On 02/02/2021 14:06, Alexander Grund via Boost wrote:

> Why do individual libraries now have to deal with the Windows vs
> non-Windows case? Is there ANY Boost library which does this?

Outcome is correct on this. I think any of Dave's original libraries are
correct on this, or at least, were once.

> From the BOOST_SYMBOL_VISIBLE description: "Needed for classes that are
> not otherwise exported, but are used by RTTI". This sounds to me like
> either a BOOST_SYMBOL_EXPORT or BOOST_SYMBOL_IMPORT should work.
> Now I'm left to wonder why individual libraries must now distinguish
> between OSes additionally to their *_DYN_LINK.

I suggest reading the GCC visibility guide again. You appear to be
conflating how ELF does things, and how everything-except-ELF does things.

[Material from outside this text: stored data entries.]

(** The three ways a call of [parse_article] can end. *)
Lemma parse_article_cases (c : content) (w : world) :
  parse_article c w = (Ok c, w)
  \/ (exists e : exn, parse_article c w = (Raise e, w))
  \/ (exists d : event_plugin_data,
        is_article c = true
        /\ parse_article c w = (Ok (with_data c d), recorded c d w)).
Proof.
  unfold_parse_article.
  destruct (is_article c) eqn:Hart; cbn [negb]; [|left; reflexivity].
  destruct (c_metadata c !! "event-start"); [|left; reflexivity].
  destruct (parse_tstamp (c_metadata c) "event-start") as [a|e];
    [|right; left; eexists; reflexivity].
  destruct (c_metadata c !! "event-end").
  - destruct (parse_tstamp (c_metadata c) "event-end") as [b|e];
      [|right; left; eexists; reflexivity].
    right; right. exists (mk_epd a b). split; [reflexivity|].
    destruct (is_draft (c_metadata c)); reflexivity.
  - destruct (c_metadata c !! "event-duration").
    + destruct (parse_timedelta (c_metadata c)) as [d|e];
        [|right; left; eexists; reflexivity].
      destruct (aware_add a d) as [b|e];
        [|right; left; eexists; reflexivity].
      right; right. exists (mk_epd a b). split; [reflexivity|].
      destruct (is_draft (c_metadata c)); reflexivity.
    + right; left.
      destruct (c_metadata c !! "title"); eexists; reflexivity.
Qed.

(** X5.  What a call of [parse_article] can do.  Content that is not an
    article, or has no start field, is returned untouched and the world
    with it.  A call that raises leaves the world exactly as it was: no
    record is appended, whichever step failed.  A call that builds a
    record sets the content's plugin data and appends the content at the
    end of [events], after the records already there, unless the status
    is exactly the string "draft": then [events] is unchanged.  Nothing
    else of the world is ever touched. *)
Theorem parse_article_outcomes (c c' : content) (w w' : world)
    (r : result content) :
  parse_article c w = (r, w') ->
  (is_article c = false \/ c_metadata c !! "event-start" = None ->
   r = Ok c /\ w' = w)
  /\ (forall e : exn, r = Raise e -> w' = w)
  /\ (r = Ok c' ->
      (c' = c /\ w' = w)
      \/ exists d : event_plugin_data,
           c' = with_data c d
           /\ (c_metadata c !! "status" = Some (MStr "draft") -> w' = w)
           /\ (c_metadata c !! "status" <> Some (MStr "draft") ->
               events w' = (events w ++ [event_of_content c d])%list))
  /\ localized_events w' = localized_events w /\ ticks w' = ticks w
  /\ files w' = files w /\ context w' = context w.
Proof.
  intros Hrun.
  assert (Hdraft : is_draft (c_metadata c) = true
                   <-> c_metadata c !! "status" = Some (MStr "draft")).
  { unfold is_draft. destruct (c_metadata c !! "status") as [[s|d]|].
    - rewrite String.eqb_eq. split; congruence.
    - split; discriminate.
    - split; discriminate. }
  split; [|split; [|split]].
  - intros Hskip. revert Hrun. unfold_parse_article.
    destruct Hskip as [Hart|Hstart].
    + rewrite Hart. cbn [negb]. intros E; inversion E; split; reflexivity.
    + destruct (negb (is_article c));
        [intros E; inversion E; split; reflexivity|].
      rewrite Hstart. intros E; inversion E; split; reflexivity.
  - intros e ->.
    destruct (parse_article_cases c w) as [E|[[e' E]|(d & _ & E)]];
      rewrite E in Hrun; inversion Hrun; reflexivity.
  - intros ->.
    destruct (parse_article_cases c w) as [E|[[e' E]|(d & _ & E)]];
      rewrite E in Hrun; inversion Hrun.
    + left. split; reflexivity.
    + right. exists d. split; [reflexivity|]. unfold recorded. split.
      * intros Hs. apply Hdraft in Hs. rewrite Hs. reflexivity.
      * intros Hs. destruct (is_draft (c_metadata c)); [|reflexivity].
        exfalso. apply Hs, Hdraft. reflexivity.
  - destruct (parse_article_cases c w) as [E|[[e' E]|(d & _ & E)]];
      rewrite E in Hrun; inversion Hrun; try (repeat split; reflexivity).
    unfold recorded. destruct (is_draft (c_metadata c)); repeat split; reflexivity.
Qed.

End ArticleOutcomes.


(** The draft of the scenario gets its plugin data and stays out of
    [events]. *)
Lemma parse_article_outcomes_witness :
  @parse_article SampleHost.host draft_article world_with_meeting
  = (Ok (with_data draft_article (mk_epd new_year_10am new_year_1130am)),
     world_with_meeting)
  /\ exists d : event_plugin_data,
       with_data draft_article (mk_epd new_year_10am new_year_1130am)
       = with_data draft_article d.
Proof.
  assert (Hrun : @parse_article SampleHost.host draft_article world_with_meeting
                 = (Ok (with_data draft_article
                          (mk_epd new_year_10am new_year_1130am)),
                    world_with_meeting)) by (vm_compute; reflexivity).
  split; [exact Hrun|].
  destruct (@parse_article_outcomes SampleHost.host draft_article
              (with_data draft_article (mk_epd new_year_10am new_year_1130am))
              _ _ _ Hrun) as (_ & _ & Hok & _).
  destruct (Hok eq_refl) as [[E _]|(d & E & _)].
  - discriminate E.
  - exists d. exact E.
Defined.

Section Recurrences.
Context `{H : Host}.

(** One configured recurrence: the outcome depends on the clock only;
    either one record is appended after two readings of the clock, or
    an exception is raised and nothing is appended. *)
Lemma insert_recurring_event_shape (spec : gmap string string) (t0 : nat) :
  exists (r : result unit) (new : list event) (t : nat),
    (forall w : world,
        ticks w = t0 -> insert_recurring_event spec w = (r, extended w new t))
    /\ ((r = Ok tt /\ t = (2 + t0)%nat
         /\ exists ev : event, new = [ev] /\ describes spec ev)
        \/ ((exists e : exn, r = Raise e) /\ new = [])).
Proof.
  unfold insert_recurring_event, bind, lift, datetime_now, raise,
    events_append, extended.
  assert (Hfail : forall (e : exn) (t : nat) (f : world -> result unit * world),
    (forall w, ticks w = t0 ->
       f w = (Raise e, mk_world (events w) (localized_events w) t (files w)
                         (context w))) ->
    exists (r : result unit) (new : list event) (t' : nat),
      (forall w, ticks w = t0 ->
         f w = (r, mk_world (events w ++ new) (localized_events w) t' (files w)
                     (context w)))
      /\ ((r = Ok tt /\ t' = (2 + t0)%nat
           /\ exists ev : event, new = [ev] /\ describes spec ev)
          \/ ((exists e : exn, r = Raise e) /\ new = []))).
  { intros e t f Hf. exists (Raise e), [], t. split.
    - intros w Hw. rewrite app_nil_r. apply Hf, Hw.
    - right. split; [eexists; reflexivity | reflexivity]. }
  destruct (getitem spec "recurring_rule") as [rule|e] eqn:Hrule.
  2:{ apply (Hfail e t0). intros w Hw. rewrite <- Hw. destruct w; reflexivity. }
  cbn [ticks events localized_events files context].
  destruct (rfc_rrule (clock t0) rule) as [rfc|e] eqn:Hrfc.
  2:{ apply (Hfail e (S t0)). intros w Hw. rewrite Hw, Hrfc. reflexivity. }
  destruct (rrule_after rfc (clock (S t0))) as [next|e] eqn:Hafter.
  2:{ apply (Hfail e (S (S t0))). intros w Hw. rewrite Hw, Hrfc, Hafter.
      reflexivity. }
  destruct (parse_timedelta (MStr <$> spec)) as [d|e] eqn:Hd.
  2:{ apply (Hfail e (S (S t0))). intros w Hw. rewrite Hw, Hrfc, Hafter.
      reflexivity. }
  destruct (getitem spec "page_url") as [page|e] eqn:Hpage.
  2:{ apply (Hfail e (S (S t0))). intros w Hw. rewrite Hw, Hrfc, Hafter.
      reflexivity. }
  destruct (getitem spec "location") as [loc|e] eqn:Hloc.
  2:{ apply (Hfail e (S (S t0))). intros w Hw. rewrite Hw, Hrfc, Hafter.
      reflexivity. }
  destruct (getitem spec "title") as [title|e] eqn:Htitle.
  2:{ apply (Hfail e (S (S t0))). intros w Hw. rewrite Hw, Hrfc, Hafter.
      reflexivity. }
  destruct (getitem spec "summary") as [summary|e] eqn:Hsummary.
  2:{ apply (Hfail e (S (S t0))). intros w Hw. rewrite Hw, Hrfc, Hafter.
      reflexivity. }
  destruct next as [occ|].
  2:{ apply (Hfail (AttributeError
                      "'NoneType' object has no attribute 'astimezone'")
               (S (S t0))).
      intros w Hw. rewrite Hw, Hrfc, Hafter. reflexivity. }
  destruct (astimezone_call occ) as [start|e] eqn:Hstart.
  2:{ apply (Hfail e (S (S t0))). intros w Hw.
      rewrite Hw, Hrfc, Hafter, Hstart. reflexivity. }
  destruct (aware_add start d) as [dtend_|e] eqn:Hadd.
  2:{ apply (Hfail e (S (S t0))). intros w Hw.
      rewrite Hw, Hrfc, Hafter, Hstart, Hadd. reflexivity. }
  eexists (Ok tt), [_], (S (S t0)). split.
  - intros w Hw. rewrite Hw, Hrfc, Hafter, Hstart, Hadd. reflexivity.
  - left. split; [reflexivity|]. split; [reflexivity|].
    eexists. split; [reflexivity|].
    unfold getitem in Hpage, Hloc, Htitle, Hsummary.
    destruct (spec !! "page_url") as [p|] eqn:E1; [|discriminate].
    destruct (spec !! "location") as [l|] eqn:E2; [|discriminate].
    destruct (spec !! "title") as [ti|] eqn:E3; [|discriminate].
    destruct (spec !! "summary") as [su|] eqn:E4; [|discriminate].
    inversion Hpage; inversion Hloc; inversion Htitle; inversion Hsummary.
    subst. exists page, loc, title, summary. cbn [url location metadata].
    repeat split; try reflexivity; try assumption;
      repeat (first [apply lookup_insert_eq
                    | rewrite lookup_insert_ne by discriminate]);
      try apply lookup_empty.
Qed.

Lemma insert_recurring_loop_shape (specs : list (gmap string string)) :
  forall t0 : nat,
    exists (r : result unit) (new : list event) (t : nat),
      (forall w : world,
          ticks w = t0 ->
          insert_recurring_loop specs w = (r, extended w new t))
      /\ Forall2 describes (take (length new) specs) new
      /\ (r = Ok tt ->
          length new = length specs /\ t = (2 * length specs + t0)%nat)
      /\ (forall e : exn, r = Raise e -> (length new < length specs)%nat).
Proof.
  induction specs as [|spec specs IH]; intros t0.
  - exists (Ok tt), [], t0. split; [|split; [|split]].
    + intros w Hw. cbn [insert_recurring_loop]. unfold ret, extended.
      rewrite app_nil_r, <- Hw. destruct w; reflexivity.
    + constructor.
    + intros _. split; reflexivity.
    + discriminate.
  - destruct (insert_recurring_event_shape spec t0)
      as (r1 & new1 & t1 & Hrun1 & [(-> & -> & ev & -> & Hev)|[[e ->] ->]]).
    + destruct (IH (2 + t0)%nat) as (r2 & new2 & t2 & Hrun2 & Hdesc & Hok & Herr).
      exists r2, (ev :: new2), t2. split; [|split; [|split]].
      * intros w Hw. cbn [insert_recurring_loop]. unfold bind.
        rewrite (Hrun1 w Hw).
        rewrite (Hrun2 (extended w [ev] (2 + t0)%nat) eq_refl).
        unfold extended. cbn [events localized_events files context].
        rewrite <- app_assoc. reflexivity.
      * cbn [length take]. constructor; assumption.
      * intros E. destruct (Hok E) as [Hlen ->]. cbn [length].
        split; [congruence | lia].
      * intros e E. specialize (Herr e E). cbn [length]. lia.
    + exists (Raise e), [], t1. split; [|split; [|split]].
      * intros w Hw. cbn [insert_recurring_loop]. unfold bind.
        rewrite (Hrun1 w Hw). reflexivity.
      * constructor.
      * discriminate.
      * intros _ _. cbn [length]. lia.
Qed.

We have a hacky, poor quality, map of everything-except-ELF DLL
import/export semantics onto the much inferior, and quite broken, ELF
semantics. It works well enough, most of the time, if you are 100%
perfect in avoiding all the poorly documented footguns. But let me be
clear, what Windows, MachO, everything-except-ELF do is the *correct*
design. What ELF does is a travesty to writing production quality code.
But things are what they are.

I completely agree that this sucks, and you'd think fifteen years of
footgun pain would make someone fix it. But solving this is a political,
not engineering, problem and it went beyond my personal reserves of
patience and forebaring.

> And if Boost.Config is correct: What does BOOST_SYMBOL_IMPORT (on
> non-Windows) mean then? If the default visibility is set to hidden
> (-fvisibility=hidden), then this macro will NOT import an exported
> symbol, it will create a new, private one.
> This doesn't sound intentional.

Hidden symbols are subject to much more aggressive optimisation than
default visibility symbols. So yes, this is intentional.